Relationships With Our Students

Creating relationships with our students may seem like a no-brainer, but it’s something I encourage you to give thought to. When something is going on behaviorally with a student, relationships are where I start investigating. Are you reinforcing for the student? Do you know their interests? Do you take time to do fun things with the student and not just work? Think about it this way; Imagine you go to your grandma’s house every day for dinner. And every day she pulled out frozen TV dinner for you to eat. Some taste okay, but most are nasty! How excited are you to go to your grandma’s house every day? It’s the same way with our students! If all we do is demand work and never build.a relationship, our students’ behavior will eventually show it. Especially if we only give attention when something goes wrong. When you take time to build a relationship with a student you’ll never regret the time you put in. In fact, it will show in every aspect of the child. From academics to behavior, your relationship with your students will only help them achieve even more.

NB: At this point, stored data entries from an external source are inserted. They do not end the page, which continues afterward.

Lemma span_run (f : ascii -> bool) (run : string) :
  forall rest : string,
    (forall c, In c (bytes run) -> f c = true) ->
    (forall c tail, rest = String c tail -> f c = false) ->
    span f (run +:+ rest) = (run, rest).
Proof.
  induction run as [|d run IH]; intros rest Hrun Hrest.
  - rewrite append_empty_l. destruct rest as [|c tail]; [done|].
    cbn [span]. by rewrite (Hrest c tail).
  - rewrite append_cons. cbn [span]. rewrite (Hrun d) by (by left).
    rewrite IH; [done | | done]. intros c Hin. apply Hrun. by right.
Qed.

Lemma decimal_nonneg (digits : string) :
  forall acc : Z,
    (0 <= acc)%Z ->
    (forall c, In c (bytes digits) -> isDigit c = true) ->
    (0 <= decimal acc digits)%Z.
Proof.
  induction digits as [|c digits IH]; intros acc Hacc Hdigits; [done|].
  cbn [decimal]. apply IH.
  - assert (Hc : isDigit c = true) by (apply Hdigits; by left).
    unfold isDigit in Hc. apply andb_true_iff in Hc as [Hlo%Nat.leb_le _].
    lia.
  - intros c' Hin. apply Hdigits. by right.
Qed.

(** X6: the number [getPRNumber] reads is never negative and never above
    the largest 64-bit [int]; it is the decimal value of the run of digits
    that follows [refs/pull/], whatever comes after the run, and [0] when
    that value does not fit. *)
Theorem getPRNumber_reads_digits :
  (forall mergeConfig : string,
     (0 <= getPRNumber mergeConfig <= maxInt)%Z)
  /\ (forall digits rest : string,
        digits <> "" ->
        (forall c, In c (bytes digits) -> isDigit c = true) ->
        (forall c tail, rest = String c tail -> isDigit c = false) ->
        getPRNumber ("refs/pull/" +:+ digits +:+ rest)
        = if (decimal 0 digits <=? maxInt)%Z then decimal 0 digits else 0%Z).
Proof.
  split.
  - intros mergeConfig. unfold getPRNumber.
    destruct (cutPrefix "refs/pull/" mergeConfig) as [rest|];
      [|by unfold maxInt].
    pose proof (span_fst isDigit rest) as Hdigits.
    destruct (span isDigit rest) as [digits tail]. cbn [fst] in Hdigits.
    destruct (len digits =? 0)%nat; [by unfold maxInt|].
    unfold Atoi. destruct (decimal 0 digits <=? maxInt)%Z eqn:Hfit;
      [|by unfold maxInt].
    apply Z.leb_le in Hfit. split; [|done].
    by apply decimal_nonneg.
  - intros digits rest Hne Hdigits Hrest. unfold getPRNumber.
    rewrite cutPrefix_append, span_run by done.
    destruct digits as [|c digits]; [done|].
    cbn [len String.length Nat.eqb]. unfold Atoi.
    by destruct (_ <=? maxInt)%Z.
Qed.

Lemma cutPrefix_longer (p q s : string) :
  cutPrefix p s = None -> cutPrefix (p +:+ q) s = None.
Proof.
  revert s. induction p as [|a p IH]; intros s; [done|].
  rewrite append_cons. cbn [cutPrefix].
  destruct s as [|b s]; [done|]. destruct (Ascii.eqb a b); [apply IH | done].
Qed.
Lemma x86_doublestore_le (m : mem) (p d : Z) : x86_doublestore m p d = store_le 8 m p d.
Proof.
  unfold x86_doublestore, double_bytes, host_bytes.
  destruct (le_combine_split d) as [-> ->]. unfold store_le at 3.
  rewrite (le_bytes_app 4 4), store_bytes_app, le_bytes_length.
  rewrite (store_le_congr 4 m p (u32 d) d) by apply uwrap_uwrap.
  fold (store_le 4 m p d). destruct (store_le 4 m p d) as [m'|]; [|done].
  cbn [mbind option_bind]. apply store_le_congr, uwrap_uwrap.
Qed.

Lemma load_le_app (n k : nat) : forall (m : mem) (p : Z),
  load_le (n + k) m p
  = (a ← load_le n m p; b ← load_le k m (p + Z.of_nat n); Some (a + 2 ^ (8 * Z.of_nat n) * b)).
Proof.
  induction n as [|n IH]; intros m p.
  - rewrite Z.add_0_r. change (load_le (0 + k) m p) with (load_le k m p).
    rewrite load_le_0. cbn [mbind option_bind]. destruct (load_le k m p) as [b|]; [|done].
    cbn [mbind option_bind]. f_equal. change (2 ^ (8 * Z.of_nat 0)) with 1. lia.
  - cbn [Nat.add]. rewrite !load_le_S. destruct (load8 m p) as [b|]; [|done].
    cbn [mbind option_bind]. rewrite IH.
    destruct (load_le n m (p + 1)) as [a|]; [|done]. cbn [mbind option_bind].
    replace (p + 1 + Z.of_nat n) with (p + Z.of_nat (S n)) by lia.
    destruct (load_le k m (p + Z.of_nat (S n))) as [c|]; [|done]. cbn [mbind option_bind].
    f_equal. replace (8 * Z.of_nat (S n)) with (8 + 8 * Z.of_nat n) by lia.
    rewrite Z.pow_add_r by lia. change (2 ^ 8) with 256. lia.
Qed.

Lemma le_combine_app (l k : list Z) :
  le_combine (l ++ k) = le_combine l + 2 ^ (8 * Z.of_nat (length l)) * le_combine k.
Proof.
  induction l as [|b l IH]; [cbn; lia|]. cbn [app le_combine length]. rewrite IH.
  replace (8 * Z.of_nat (S (length l))) with (8 + 8 * Z.of_nat (length l)) by lia.
  rewrite Z.pow_add_r by lia. change (2 ^ 8) with 256. lia.
Qed.

Lemma x86_doubleget_le (m : mem) (p : Z) :
  bytes_ok m -> x86_doubleget m p = load_le 8 m p.
Proof.
  intros Hok. rewrite (load_le_app 4 4). unfold x86_doubleget.
  change (p + Z.of_nat 4) with (p + 4).
  destruct (load_le 4 m p) as [a|] eqn:Ha; [|done]. cbn [mbind option_bind].
  destruct (load_le 4 m (p + 4)) as [b|] eqn:Hb; [|done]. cbn [mbind option_bind].
  apply load_le_range in Ha, Hb; try done. unfold double_value, host_value.
  rewrite le_combine_app, le_bytes_length, !le_combine_le_bytes, !uwrap_small by lia. done.
Qed.
(** ** Lemmas *)

Create HintDb thread_defs.
#[export] Hint Unfold mysql_mutex_init mysql_mutex_destroy mysql_mutex_lock mysql_mutex_trylock
  mysql_mutex_unlock mysql_rwlock_init mysql_prlock_init mysql_rwlock_destroy mysql_prlock_destroy
  mysql_rwlock_rdlock mysql_prlock_rdlock mysql_rwlock_wrlock mysql_prlock_wrlock
  mysql_rwlock_tryrdlock mysql_rwlock_trywrlock mysql_rwlock_unlock mysql_prlock_unlock
  mysql_cond_init mysql_cond_destroy mysql_cond_wait mysql_cond_timedwait mysql_cond_signal
  mysql_cond_broadcast : thread_defs.
#[export] Hint Unfold inline_mysql_mutex_init inline_mysql_mutex_destroy inline_mysql_mutex_lock
  inline_mysql_mutex_trylock inline_mysql_mutex_unlock inline_mysql_rwlock_init
  inline_mysql_prlock_init inline_mysql_rwlock_destroy inline_mysql_prlock_destroy
  inline_mysql_rwlock_rdlock inline_mysql_prlock_rdlock inline_mysql_rwlock_wrlock
  inline_mysql_prlock_wrlock inline_mysql_rwlock_tryrdlock inline_mysql_rwlock_trywrlock
  inline_mysql_rwlock_unlock inline_mysql_prlock_unlock inline_mysql_cond_init
  inline_mysql_cond_destroy inline_mysql_cond_wait inline_mysql_cond_timedwait
  inline_mysql_cond_signal inline_mysql_cond_broadcast : thread_defs.
#[export] Hint Unfold hook_on : thread_defs.

Lemma thread_prog_spec `{E : Env} (cfg : config) (loc : srcloc) (op : thread_op) (w : world) :
  thread_ready loc op (w_heap w) ->
  run (thread_prog cfg loc op) w = Some (spec_thread cfg loc op w).
Proof.
  destruct loc as [f n], cfg as [hp sm srv], w as [h s q]. unfold thread_ready. cbn [w_heap].
  destruct op; cbn [thread_action]; intros Hr; known_hooks Hr;
    cbn [thread_prog]; unfold spec_thread; cbn [thread_action thread_sys];
    autounfold with thread_defs prog_defs;
    destruct hp, sm; cbn -[load_field store_field]; exec; done.
Qed.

Relationships with Parents

You know as well as I do that having parent support can make or break our school year. When we don’t have that support from home, everyone suffers, most of all the student. Building relationships with parents is incredibly important. First, always remember your student is someone’s baby! Those parents are trusting you with their baby. For any average parent that is hard, but being a special needs parent adds an extra layer of difficulty and trust to the mix. Here are some ways I work on building relationships with parents:

  • Encourage communication. I always stress that little things can become big things quickly. Tell me when it’s a little thing and it will be easier for me to fix.
  • Communicate the GOOD. Focus on it, in fact.
  • Celebrate the little things with your parents!
  • Always take a team approach when talking about goals, academics, and behavior.
  • Always be honest. Never sugar-coat things. If you do, parents won’t know what’s really true when they talk to you.
  • Ask for their input. They are experts on their child, after all!
  • Videos & Pictures of academic progress help parents see exactly where their child is preforming at school. And sometimes shows that the student CAN do it!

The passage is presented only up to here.